# YOUR ASSIGNMENT
Set down exactly the lines in the records below that run from the line with "- right. left." to the line with "Conventions of the embedding.", inclusive, and nothing more.

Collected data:
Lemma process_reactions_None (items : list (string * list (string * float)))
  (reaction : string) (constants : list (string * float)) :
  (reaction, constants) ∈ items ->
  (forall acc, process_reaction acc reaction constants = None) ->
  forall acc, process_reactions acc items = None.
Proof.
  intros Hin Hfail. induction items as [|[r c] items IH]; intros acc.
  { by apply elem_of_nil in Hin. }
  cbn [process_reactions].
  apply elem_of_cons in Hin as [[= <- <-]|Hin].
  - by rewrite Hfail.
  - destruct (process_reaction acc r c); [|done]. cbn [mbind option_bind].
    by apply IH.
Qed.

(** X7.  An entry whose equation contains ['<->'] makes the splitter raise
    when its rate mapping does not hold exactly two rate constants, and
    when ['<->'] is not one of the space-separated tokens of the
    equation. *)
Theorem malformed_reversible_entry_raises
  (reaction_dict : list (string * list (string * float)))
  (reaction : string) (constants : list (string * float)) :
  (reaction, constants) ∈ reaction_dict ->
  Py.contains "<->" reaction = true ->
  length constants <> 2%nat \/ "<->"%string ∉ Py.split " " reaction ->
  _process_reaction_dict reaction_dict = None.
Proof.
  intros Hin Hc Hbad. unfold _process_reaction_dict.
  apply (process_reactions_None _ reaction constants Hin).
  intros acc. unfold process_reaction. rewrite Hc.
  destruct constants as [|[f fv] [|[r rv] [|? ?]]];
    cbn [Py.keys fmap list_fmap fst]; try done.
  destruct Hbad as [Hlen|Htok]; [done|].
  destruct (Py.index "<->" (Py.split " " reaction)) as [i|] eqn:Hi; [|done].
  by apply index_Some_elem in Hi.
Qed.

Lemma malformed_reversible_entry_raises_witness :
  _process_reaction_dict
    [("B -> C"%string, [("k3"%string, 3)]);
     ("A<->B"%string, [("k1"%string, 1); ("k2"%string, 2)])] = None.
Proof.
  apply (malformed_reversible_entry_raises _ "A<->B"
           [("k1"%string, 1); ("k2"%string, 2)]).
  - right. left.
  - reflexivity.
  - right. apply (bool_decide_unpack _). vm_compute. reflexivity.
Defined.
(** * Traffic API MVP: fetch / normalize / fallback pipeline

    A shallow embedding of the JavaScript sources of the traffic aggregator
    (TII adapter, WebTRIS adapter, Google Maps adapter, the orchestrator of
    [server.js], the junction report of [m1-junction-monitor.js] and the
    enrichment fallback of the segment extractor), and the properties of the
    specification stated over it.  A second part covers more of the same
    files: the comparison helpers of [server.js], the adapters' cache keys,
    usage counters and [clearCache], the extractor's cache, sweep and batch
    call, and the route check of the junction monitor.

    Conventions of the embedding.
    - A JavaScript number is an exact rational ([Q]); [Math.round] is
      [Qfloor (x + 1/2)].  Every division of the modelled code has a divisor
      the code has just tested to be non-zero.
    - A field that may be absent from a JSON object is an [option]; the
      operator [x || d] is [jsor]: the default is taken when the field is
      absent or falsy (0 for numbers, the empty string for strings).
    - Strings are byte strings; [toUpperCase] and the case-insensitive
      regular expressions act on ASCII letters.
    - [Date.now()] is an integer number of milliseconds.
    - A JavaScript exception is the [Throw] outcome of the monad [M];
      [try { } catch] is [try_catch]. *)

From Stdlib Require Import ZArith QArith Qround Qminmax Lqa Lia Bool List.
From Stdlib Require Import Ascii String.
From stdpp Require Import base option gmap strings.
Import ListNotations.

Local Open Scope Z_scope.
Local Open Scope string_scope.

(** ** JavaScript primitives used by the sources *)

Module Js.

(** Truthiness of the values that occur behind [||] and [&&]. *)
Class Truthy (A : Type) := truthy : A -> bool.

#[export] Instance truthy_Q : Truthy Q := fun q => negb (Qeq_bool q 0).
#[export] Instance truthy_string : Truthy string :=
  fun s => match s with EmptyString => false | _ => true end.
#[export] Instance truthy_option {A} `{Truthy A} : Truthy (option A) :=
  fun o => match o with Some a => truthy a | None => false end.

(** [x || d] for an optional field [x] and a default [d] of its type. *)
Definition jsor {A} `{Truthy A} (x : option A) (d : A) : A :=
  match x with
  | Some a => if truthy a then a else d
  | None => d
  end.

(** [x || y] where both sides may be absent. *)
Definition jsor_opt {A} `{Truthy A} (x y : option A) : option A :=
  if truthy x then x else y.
---
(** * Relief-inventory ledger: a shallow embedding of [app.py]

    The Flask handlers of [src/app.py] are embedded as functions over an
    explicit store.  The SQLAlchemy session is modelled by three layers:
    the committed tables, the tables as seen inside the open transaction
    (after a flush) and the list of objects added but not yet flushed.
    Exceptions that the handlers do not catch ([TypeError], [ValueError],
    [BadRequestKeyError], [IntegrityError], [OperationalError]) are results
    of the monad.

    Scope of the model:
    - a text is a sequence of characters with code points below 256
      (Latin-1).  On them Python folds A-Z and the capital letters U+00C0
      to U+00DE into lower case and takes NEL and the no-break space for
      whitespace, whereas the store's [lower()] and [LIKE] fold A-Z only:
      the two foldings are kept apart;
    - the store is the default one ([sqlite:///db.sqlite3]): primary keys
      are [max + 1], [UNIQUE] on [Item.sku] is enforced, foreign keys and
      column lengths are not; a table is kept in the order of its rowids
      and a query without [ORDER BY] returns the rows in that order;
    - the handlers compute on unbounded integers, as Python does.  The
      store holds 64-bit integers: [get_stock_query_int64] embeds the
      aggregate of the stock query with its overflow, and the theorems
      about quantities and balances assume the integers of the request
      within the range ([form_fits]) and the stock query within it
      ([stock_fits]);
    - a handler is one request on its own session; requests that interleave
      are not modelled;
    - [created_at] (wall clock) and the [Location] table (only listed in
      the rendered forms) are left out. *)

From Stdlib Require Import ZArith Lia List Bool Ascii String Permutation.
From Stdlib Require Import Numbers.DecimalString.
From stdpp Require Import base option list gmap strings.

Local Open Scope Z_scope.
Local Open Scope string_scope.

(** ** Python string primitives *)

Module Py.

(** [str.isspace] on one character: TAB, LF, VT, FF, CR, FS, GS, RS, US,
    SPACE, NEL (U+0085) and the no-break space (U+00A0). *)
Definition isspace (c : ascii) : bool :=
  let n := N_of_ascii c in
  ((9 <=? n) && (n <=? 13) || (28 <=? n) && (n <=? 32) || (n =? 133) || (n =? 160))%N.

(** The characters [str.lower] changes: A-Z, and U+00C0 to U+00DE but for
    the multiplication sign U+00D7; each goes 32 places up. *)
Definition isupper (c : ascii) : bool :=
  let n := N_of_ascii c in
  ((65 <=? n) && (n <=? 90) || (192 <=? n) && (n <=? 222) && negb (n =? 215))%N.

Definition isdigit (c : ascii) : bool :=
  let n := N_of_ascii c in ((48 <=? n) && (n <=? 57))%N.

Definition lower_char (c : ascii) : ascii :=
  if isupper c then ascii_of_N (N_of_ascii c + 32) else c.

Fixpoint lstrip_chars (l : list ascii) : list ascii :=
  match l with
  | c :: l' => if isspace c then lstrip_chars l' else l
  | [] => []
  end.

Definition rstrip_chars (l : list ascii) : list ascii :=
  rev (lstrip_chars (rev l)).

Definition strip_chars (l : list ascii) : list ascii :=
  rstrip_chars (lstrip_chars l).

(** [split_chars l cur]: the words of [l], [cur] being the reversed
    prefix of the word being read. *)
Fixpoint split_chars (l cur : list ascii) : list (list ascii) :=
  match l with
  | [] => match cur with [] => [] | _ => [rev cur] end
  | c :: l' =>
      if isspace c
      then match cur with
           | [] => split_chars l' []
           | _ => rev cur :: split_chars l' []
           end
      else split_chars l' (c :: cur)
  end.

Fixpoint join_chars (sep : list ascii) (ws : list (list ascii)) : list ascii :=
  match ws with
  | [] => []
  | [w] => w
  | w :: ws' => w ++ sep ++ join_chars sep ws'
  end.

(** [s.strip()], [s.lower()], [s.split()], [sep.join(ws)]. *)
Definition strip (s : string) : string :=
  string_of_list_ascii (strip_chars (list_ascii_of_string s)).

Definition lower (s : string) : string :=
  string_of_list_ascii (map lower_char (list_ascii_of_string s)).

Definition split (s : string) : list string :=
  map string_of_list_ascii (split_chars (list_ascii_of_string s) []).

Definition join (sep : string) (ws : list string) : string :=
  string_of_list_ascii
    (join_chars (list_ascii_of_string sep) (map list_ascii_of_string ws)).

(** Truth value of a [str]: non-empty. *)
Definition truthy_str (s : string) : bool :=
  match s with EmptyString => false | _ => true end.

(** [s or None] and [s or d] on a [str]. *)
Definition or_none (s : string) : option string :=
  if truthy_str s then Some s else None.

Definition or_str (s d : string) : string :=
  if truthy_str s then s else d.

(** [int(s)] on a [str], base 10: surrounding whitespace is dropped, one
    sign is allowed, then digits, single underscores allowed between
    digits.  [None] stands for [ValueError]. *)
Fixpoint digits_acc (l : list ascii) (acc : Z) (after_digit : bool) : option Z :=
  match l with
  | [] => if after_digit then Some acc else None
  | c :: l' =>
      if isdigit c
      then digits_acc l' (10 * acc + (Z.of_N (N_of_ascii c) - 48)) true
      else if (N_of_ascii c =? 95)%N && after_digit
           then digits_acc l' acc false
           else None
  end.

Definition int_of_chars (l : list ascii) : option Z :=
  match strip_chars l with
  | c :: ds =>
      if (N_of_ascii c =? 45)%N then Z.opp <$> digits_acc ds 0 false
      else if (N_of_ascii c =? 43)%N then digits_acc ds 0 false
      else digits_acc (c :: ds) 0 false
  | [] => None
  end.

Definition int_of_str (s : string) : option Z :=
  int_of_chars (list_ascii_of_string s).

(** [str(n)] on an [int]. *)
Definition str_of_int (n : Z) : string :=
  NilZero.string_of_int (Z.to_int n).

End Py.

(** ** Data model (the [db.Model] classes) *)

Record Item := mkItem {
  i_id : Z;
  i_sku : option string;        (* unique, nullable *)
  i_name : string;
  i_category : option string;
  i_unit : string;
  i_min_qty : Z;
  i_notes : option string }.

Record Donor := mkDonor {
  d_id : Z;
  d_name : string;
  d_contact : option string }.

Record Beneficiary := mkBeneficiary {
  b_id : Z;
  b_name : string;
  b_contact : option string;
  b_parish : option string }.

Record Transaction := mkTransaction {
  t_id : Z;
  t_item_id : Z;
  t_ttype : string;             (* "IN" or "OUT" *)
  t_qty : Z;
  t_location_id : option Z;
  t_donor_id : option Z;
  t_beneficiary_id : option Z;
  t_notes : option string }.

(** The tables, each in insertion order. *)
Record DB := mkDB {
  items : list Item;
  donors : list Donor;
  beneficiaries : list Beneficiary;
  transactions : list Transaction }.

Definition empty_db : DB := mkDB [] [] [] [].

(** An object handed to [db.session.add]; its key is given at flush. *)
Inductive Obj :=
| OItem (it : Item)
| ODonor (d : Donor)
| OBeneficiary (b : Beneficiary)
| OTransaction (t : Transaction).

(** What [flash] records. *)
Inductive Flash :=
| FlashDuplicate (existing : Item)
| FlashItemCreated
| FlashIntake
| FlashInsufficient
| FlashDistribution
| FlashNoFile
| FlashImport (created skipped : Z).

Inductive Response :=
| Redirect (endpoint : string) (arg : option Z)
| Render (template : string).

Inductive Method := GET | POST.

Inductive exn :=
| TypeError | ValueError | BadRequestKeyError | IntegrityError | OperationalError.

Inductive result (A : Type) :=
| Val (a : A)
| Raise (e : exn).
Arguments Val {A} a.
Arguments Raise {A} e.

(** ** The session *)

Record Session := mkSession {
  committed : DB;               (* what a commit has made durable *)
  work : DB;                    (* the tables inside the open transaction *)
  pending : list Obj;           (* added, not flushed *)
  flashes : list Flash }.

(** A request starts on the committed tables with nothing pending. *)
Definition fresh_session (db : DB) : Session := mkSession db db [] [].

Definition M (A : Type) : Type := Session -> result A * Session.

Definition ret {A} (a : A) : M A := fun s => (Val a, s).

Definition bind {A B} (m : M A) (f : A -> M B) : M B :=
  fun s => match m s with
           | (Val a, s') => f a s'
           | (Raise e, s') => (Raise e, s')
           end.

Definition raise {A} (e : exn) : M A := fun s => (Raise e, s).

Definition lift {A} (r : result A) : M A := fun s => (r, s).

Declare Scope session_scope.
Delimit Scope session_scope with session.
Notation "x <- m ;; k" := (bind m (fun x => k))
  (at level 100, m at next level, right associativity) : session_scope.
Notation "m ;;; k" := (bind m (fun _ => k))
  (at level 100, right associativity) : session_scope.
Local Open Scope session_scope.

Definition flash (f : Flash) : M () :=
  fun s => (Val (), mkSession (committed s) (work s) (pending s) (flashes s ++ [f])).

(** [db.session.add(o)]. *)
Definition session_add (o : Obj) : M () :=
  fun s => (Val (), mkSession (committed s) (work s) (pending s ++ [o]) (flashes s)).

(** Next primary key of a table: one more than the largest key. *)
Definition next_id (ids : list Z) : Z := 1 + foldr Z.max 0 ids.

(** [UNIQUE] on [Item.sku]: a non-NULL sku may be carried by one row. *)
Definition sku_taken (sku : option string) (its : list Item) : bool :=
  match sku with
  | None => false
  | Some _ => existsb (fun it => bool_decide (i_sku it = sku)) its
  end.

# SOLUTION FOR THIS EXERCISE
  - right. left.
  - reflexivity.
  - right. apply (bool_decide_unpack _). vm_compute. reflexivity.
Defined.
(** * Traffic API MVP: fetch / normalize / fallback pipeline

    A shallow embedding of the JavaScript sources of the traffic aggregator
    (TII adapter, WebTRIS adapter, Google Maps adapter, the orchestrator of
    [server.js], the junction report of [m1-junction-monitor.js] and the
    enrichment fallback of the segment extractor), and the properties of the
    specification stated over it.  A second part covers more of the same
    files: the comparison helpers of [server.js], the adapters' cache keys,
    usage counters and [clearCache], the extractor's cache, sweep and batch
    call, and the route check of the junction monitor.

    Conventions of the embedding.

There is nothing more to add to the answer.